- Developers: Niantic; WB Games San Francisco;
- Publisher: Niantic
- Series: Wizarding World
- Platforms: Android, iOS
- Release: April 17, 2019 (beta; NZ); May 2, 2019 (beta; AUS); June 20, 2019 (US, UK);
- Genres: Augmented reality, location-based game
- Modes: Single-player Multiplayer (Fortress Challenges)

= Harry Potter: Wizards Unite =

2019 video game

Harry Potter: Wizards Unite was an augmented reality (AR) mobile game developed by Niantic and WB Games San Francisco, and published by Niantic, under license from Portkey Games. The game is based on the Harry Potter series and part of the Wizarding World media franchise, created by J. K. Rowling. Wizards Unite begins as the player creates their avatar and starts their journey at the player's real world location. The player character engages with the world by casting spells, discovering artefacts and facing known characters and beasts of the Wizarding World universe.

Development of Wizards Unite commenced in 2017. A beta version was released in New Zealand in April 2019, and in Australia in May 2019. It was launched for Android and iOS mobile devices on June 20, 2019. The game received mixed reviews from critics and won the Peoples' Voice Award for "Technical Achievements" at the 2020 Webby Awards. It was shut down in January 2022, after Portkey Games previously announced to end the service in November 2021.

==Gameplay==
Harry Potter: Wizards Unite gameplay has been described as similar to that of Pokémon Go, with players able to view the gameplay world through a smartphone. Players are able to visit real-world locations while casting spells, discovering mysterious artefacts, and encountering iconic characters and legendary beasts from the Harry Potter universe. The game allows players to fight against mythical beasts from the Harry Potter and Fantastic Beasts franchise. Players may choose their wizarding house, their wand, and their profession: either Professor, Auror or Magizoologist.

Players must physically travel to explore the game's map and visit fortresses (the two large towers), inns (building in foreground) and greenhouses (two small blue glasshouses).

After creating a game account, the player makes an avatar, whose location depends on the device's geographical location. The player then travels around the real world to find "confounded" items and creatures, and "unconfound" them. The player can also stop at inns (to replenish spell energy), greenhouses (to gain potion ingredients and grow new ingredients), and fortresses (to fight dark wizards and beasts). As the player moves within their real-world surroundings, their avatar moves within the game's map.

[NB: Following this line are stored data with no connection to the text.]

Lemma connection_serves_a_map_witness : exists e w,
  engine_open (T := BTreeMemtable) "db" (mkConfig Always 4096 2 10) (mkWorld empty_disk []) = (Ok e, w) /\
  exists outs replies s' m,
    serve (H := ascii_unicode) ((fun chunk => (chunk, true)) <$> demo_chunks) [] (e, mkWorld (disk w) []) =
      Some (outs, Waiting [], s') /\
    concat outs = concat (reply_encode <$> replies) /\
    map_session (command_read (H := ascii_unicode) <$> demo_requests) replies ∅ m /\
    forall key w', no_failures w' -> fst (engine_get key (fst s', w')) = Ok (m !! key).
Proof.
  destruct (engine_open (T := BTreeMemtable) "db" (mkConfig Always 4096 2 10) (mkWorld empty_disk [])) as [[e|err] w] eqn:E;
    [|vm_compute in E; discriminate].
  exists e, w. split; [reflexivity|].
  apply (connection_serves_a_map (H := ascii_unicode) "db" (mkConfig Always 4096 2 10) empty_disk e w [] demo_requests demo_chunks
    eq_refl E).
  - repeat constructor; vm_compute; discriminate.
  - vm_compute. reflexivity.
  - repeat constructor; vm_compute; discriminate.
  - vm_compute. reflexivity.
  - apply batch_checked_ok.
    assert (match engine_open (T := BTreeMemtable) "db" (mkConfig Always 4096 2 10) (mkWorld empty_disk []) with
      | (Ok e, w) => batch_checked (command_read (H := ascii_unicode) <$> demo_requests) (e, mkWorld (disk w) [])
      | _ => false end = true) as Hc by (vm_compute; reflexivity).
    rewrite E in Hc. exact Hc.
Defined.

In April 2020, Wizards Unite introduced the Knight Bus which allows players to participate in magical challenges in virtual fortresses regardless of their physical location, an answer to the worldwide lockdowns during the COVID-19 pandemic.

==Development==
Development of Harry Potter: Wizards Unite commenced in 2017. The game was officially announced on November 8, 2017, as an augmented reality mobile game developed by Niantic and WB Games San Francisco, with the former also acting as the publisher. The game was ultimately published under the Portkey Games license.

With Niantic's purchase of Escher Reality, the game was expected to implement new technology to allow for persistent worlds within AR. On November 14, 2018, it was confirmed that the game would be released in 2019.

On November 2, 2021, Portkey Games announced game would be shutting down, which happened at 12:01 a.m. EST on January 31, 2022.

=== Release ===
A first gameplay video for the game was released in March 2019, showing footage defending from a dementor, and being attacked by a werewolf. On March 11, 2019, pre-registration on Google Play opened for the app as well as new in-game footage was released by Niantic. On April 17, 2019, the game was beta released in New Zealand. On April 24, 2019, an email was sent in error stating that the game would launch in Australia for beta testing. On April 26, 2019, the game launched in Australia for beta testing. But several hours later, Niantic confirmed it was another mistake and it was taken down from the App Store. The game was re-released in Australia on May 2, 2019. The game was released in the United States and the United Kingdom on June 20, 2019, a day earlier than previously announced, with additional countries expected to gain access in the days ahead.

==Reception==
According to review aggregator Metacritic, Harry Potter: Wizards Unite received "mixed or average" reviews, based on 15 reviews for iOS. The game received the People's Voice Award for "Technical Achievement" at the 2020 Webby Awards, while also being named as an Honoree for "Best Game Design" and a nominee for "Family & Kids".

Aggregate score
| Aggregator | Score |
|---|---|
| Metacritic | (iOS) 64/100 |

Review scores
| Publication | Score |
|---|---|
| Destructoid | 6/10 |
| Game Informer | 7/10 |
| IGN | 6.7/10 |
| Jeuxvideo.com | 15/20 |

=== Revenue ===
The game generated over US$12 million in revenue in its first month of release. The game's total revenue was estimated at US$37 million by May 2021, with 20 million downloads.